Wednesday, January 11, 2012

At the Top of My Lungs


Singing is medicine, isn’t it? I’ve never researched it. I’ve never heard or read any news reports on it. It’s just something that I know to be true. I know that when I’m belting out lyrics along with the Dixie Chicks it serves as salve on my road trips, healing the distance between where I’ve been and where I’m going.

I know that as I make up silly songs to friends as they answer the phone to simply wish them well, appeal for a coffee break, or re-create how it sounds to wish Happy Birthday that I feel better at the end of the song. They feel better, too.

After I sang my version of birthday wishes to Marcus last week, he said he was blushing. I can imagine. Overtaken by a song, not lyrically advanced, not delivered on vocal chords trained for precision, but genuine, unrepentant excitement for friendship.

My singing wasn’t always well received. Growing up, my father often admonished me for singing at the dinner table or while he watched TV. After all, his guiding precept until we were all 18 was that children should be neither seen nor heard.

I know that in college I could entertain my walks between classes with humming that would string together highs and lows in what I felt was on par with the intricacies of superb classical music. And I liked the way the resonance felt in my throat and chest.

I sang growing up, both at school and at church. I sang in the church choir with my mom for a while, and I sang in the middle school choir after I withdrew from orchestra (read: never practiced, thus completely demoralized myself during an violin exam when I had to play Ode to Joy solo). In our school performance choir we wore gold sparkly bowties and cumber buns, and sang show tunes; I still recall lyrics to Barbara Streisand movies that I’ve never seen (“memories, light the corners of my mind…”).

I was never as good as my sister who heard pitch and tone, but that never bothered me much until I tried out for Governors’ School for the Arts one summer for singing and didn’t make it. I think that’s when I realized that I wasn’t very good after all, even if I did enjoy it.  

Some of my favorite memories of childhood are visits with my mom and my sister in my mother’s bed. She would have her guitar out along with her songbooks and we would gather together to sing. The pace was often slow for new songs as she found the right placement of her fingers for the chords, but we had “our” standards, like “Tiny Bubbles” that were easy for her to play and for us to sing.

I still like going to church and singing with other voices. I like singing songs of hope, faith and love. I like that singing lifts a heaviness from me each and every time I do it.

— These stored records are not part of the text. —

Lemma nextDeadline_timer c t : nextDeadlineLocked (set_timer c t) = nextDeadlineLocked c.
Proof. done. Qed.

(** *** The invariant *)

(** Recorded and outstanding activities are real; an open connection whose policy has a deadline will
    check it: the timer is armed for no later than the bound, or a callback is on its way, or a call of
    [Close] is; and whoever decided to close by policy had seen a bound reached. *)
Definition justified (w : watched) (ck : expired_check) : Prop :=
  ck_now ck ≤ w_now w ∧ started (ck_conn ck) = started (w_conn w) ∧ bound_reached (ck_now ck) (ck_conn ck).

Definition bound_watched (w : watched) (bound : Z) : Prop :=
  (∃ t, timer (w_conn w) = Some t ∧ t ≤ bound) ∨ (0 < w_firing w)%nat ∨ w_closing w ≠ [].

Record watch_inv (w : watched) : Prop := mkWatchInv {
  wi_latest : started (w_conn w) ≤ w_latest w ≤ w_now w;
  wi_last : 0 ≤ lastActivityNS (w_conn w) ≤ w_latest w - started (w_conn w);
  wi_stores : ∀ ns, ns ∈ w_stores w → 0 ≤ ns ≤ w_latest w - started (w_conn w);
  wi_max : closed (w_conn w) = false → 0 < esp_MaxDuration (policy (w_conn w)) →
           bound_watched w (started (w_conn w) + esp_MaxDuration (policy (w_conn w)));
  wi_idle : closed (w_conn w) = false → 0 < esp_IdleTimeout (policy (w_conn w)) →
            bound_watched w (w_latest w + esp_IdleTimeout (policy (w_conn w)));
  wi_closing : ∀ ck, ck ∈ w_closing w → justified w ck;
  wi_closedBy : ∀ ck, w_closedBy w = Some (ByPolicy ck) → justified w ck;
  wi_closed : closed (w_conn w) = true ↔ is_Some (w_closedBy w);
}.

Lemma bound_watched_le w b b' : b ≤ b' → bound_watched w b → bound_watched w b'.
Proof. intros Hle [(t & Ht & ?)|?]; [left; exists t; split; [done|lia]|by right]. Qed.

(** A check of the policy in force on an open connection keeps its bounds watched. *)
Lemma schedule_watched w firing c :
  0 ≤ lastActivityNS c →
  let w' := w_checked w firing (scheduleLocked c (w_now w)) in
  (0 < esp_MaxDuration (policy c) → bound_watched w' (started c + esp_MaxDuration (policy c))) ∧
  (0 < esp_IdleTimeout (policy c) → bound_watched w' (started c + lastActivityNS c + esp_IdleTimeout (policy c))).
Proof.
  intros Hla. destruct (nextDeadline_upper c Hla) as [Hmax Hidle].
  assert (∀ d bound, nextDeadlineLocked c = Some d → d ≤ bound →
            bound_watched (w_checked w firing (scheduleLocked c (w_now w))) bound) as Hg.
  { intros d bound Hd Hle. unfold scheduleLocked. rewrite Hd. destruct (delay_pos d (w_now w)) as [Hp Hq].
    case_bool_decide as Hb; simpl.
    - right. right. simpl. by destruct (w_closing w).
    - left. exists (w_now w + duration_between d (w_now w)). split; [done|]. lia. }
  split; intros Hpos; [destruct (Hmax Hpos) as (d & ? & ?)|destruct (Hidle Hpos) as (d & ? & ?)]; by eapply Hg.
Qed.

Lemma schedule_frame c now :
  started (scheduleLocked c now).2 = started c ∧ lastActivityNS (scheduleLocked c now).2 = lastActivityNS c ∧
  policy (scheduleLocked c now).2 = policy c ∧ closed (scheduleLocked c now).2 = closed c ∧
  nextDeadlineLocked (scheduleLocked c now).2 = nextDeadlineLocked c.
Proof. unfold scheduleLocked. repeat case_match; done. Qed.

Lemma schedule_expired c now :
  0 ≤ lastActivityNS c → (scheduleLocked c now).1 = true → bound_reached now (scheduleLocked c now).2.
Proof.
  intros Hla. destruct (schedule_frame c now) as (_ & El & _ & _ & En).
  unfold scheduleLocked in *. destruct (nextDeadlineLocked c) as [d|] eqn:Hd; [|done].
  case_bool_decide as Hb; [|done]. intros _. simpl in *.
  apply (nextDeadline_reached c d); [done..|]. destruct (delay_pos d now) as [Hp _]. lia.
Qed.

Lemma checked_inv w firing c :
  watch_inv w → closed (w_conn w) = false → started c = started (w_conn w) →
  lastActivityNS c = lastActivityNS (w_conn w) → closed c = false →
  watch_inv (w_checked w firing (scheduleLocked c (w_now w))).
Proof.
  intros [Hlat Hlast Hst _ _ Hcl Hby Hc] Hopen Es El Eo.
  destruct (schedule_frame c (w_now w)) as (F1 & F2 & F3 & F4 & _).
  destruct (schedule_watched w firing c ltac:(lia)) as [Hmax Hidle].
  split; simpl; rewrite ?F1, ?F2, ?F3, ?F4, ?Es, ?El.
  - done.
  - done.
  - done.
  - intros _ Hpos. rewrite <-Es. by apply Hmax.
  - intros _ Hpos. eapply bound_watched_le; [|by apply Hidle]. lia.
  - intros ck Hck. unfold justified. simpl. rewrite F1, Es.
    destruct ((scheduleLocked c (w_now w)).1) eqn:Hexp; [|by apply Hcl].
    apply elem_of_app in Hck as [Hck| ->%list_elem_of_singleton]; [by apply Hcl|]. simpl.
    split_and!; [lia|congruence|]. apply schedule_expired; [lia|done].
  - intros ck Hck. unfold justified. simpl. rewrite F1, Es. by apply Hby.
  - rewrite Eo, <-Hc, Hopen. done.
Qed.

Lemma close_inv w by_ closing :
  watch_inv w → (∀ ck, ck ∈ closing → ck ∈ w_closing w) →
  (closed (w_conn w) = false → ∀ ck, by_ = ByPolicy ck → ck ∈ w_closing w) →
  watch_inv (w_close w by_ closing).
Proof.
  intros [Hlat Hlast Hst Hmax Hidle Hcl Hby Hc] Hsub Hwho.
  assert (started (conn_Close (w_conn w)) = started (w_conn w)) as Es by (unfold conn_Close; by case_match).
  assert (closed (conn_Close (w_conn w)) = true) as Ec by (unfold conn_Close; by case_match).
  assert (lastActivityNS (conn_Close (w_conn w)) = lastActivityNS (w_conn w)) as El
    by (unfold conn_Close; by case_match).
  split; simpl; rewrite ?Es, ?El, ?Ec; try done.
  - intros ck Hck. unfold justified. simpl. rewrite Es. by apply Hcl, Hsub.
  - intros ck. unfold justified. simpl. rewrite Es. destruct (closed (w_conn w)); [apply Hby|].
    intros [= ->]. by apply Hcl, Hwho.
  - destruct (closed (w_conn w)) eqn:Ho; [by rewrite <-Hc|]. split; [by eauto|done].
Qed.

I can sing about anything, seriously, anything. My friend Joanna received so many singing phone messages from me that she couldn’t save them all (though she tried), because she was convinced I have a future in jingles.

Singing just feels different than speaking. Messages in song without pretense of pitch, tone, or topic make me feel better. Singing releases the feelings on my heart.

In saying this I’m reminded of an interview I listened to of Krista Tippett interviewing Bobby McFerrin. He suggested that if you ever feel angry or upset that you should sing, because it’s impossible to be upset when you sing.

So here I am, singing at the top of my lungs.

Now, you try…

If you need someone’s ear or voicemail to experiment on, please feel free to use mine.  
Please sing me a message, and I’ll get back to you just as soon as I can.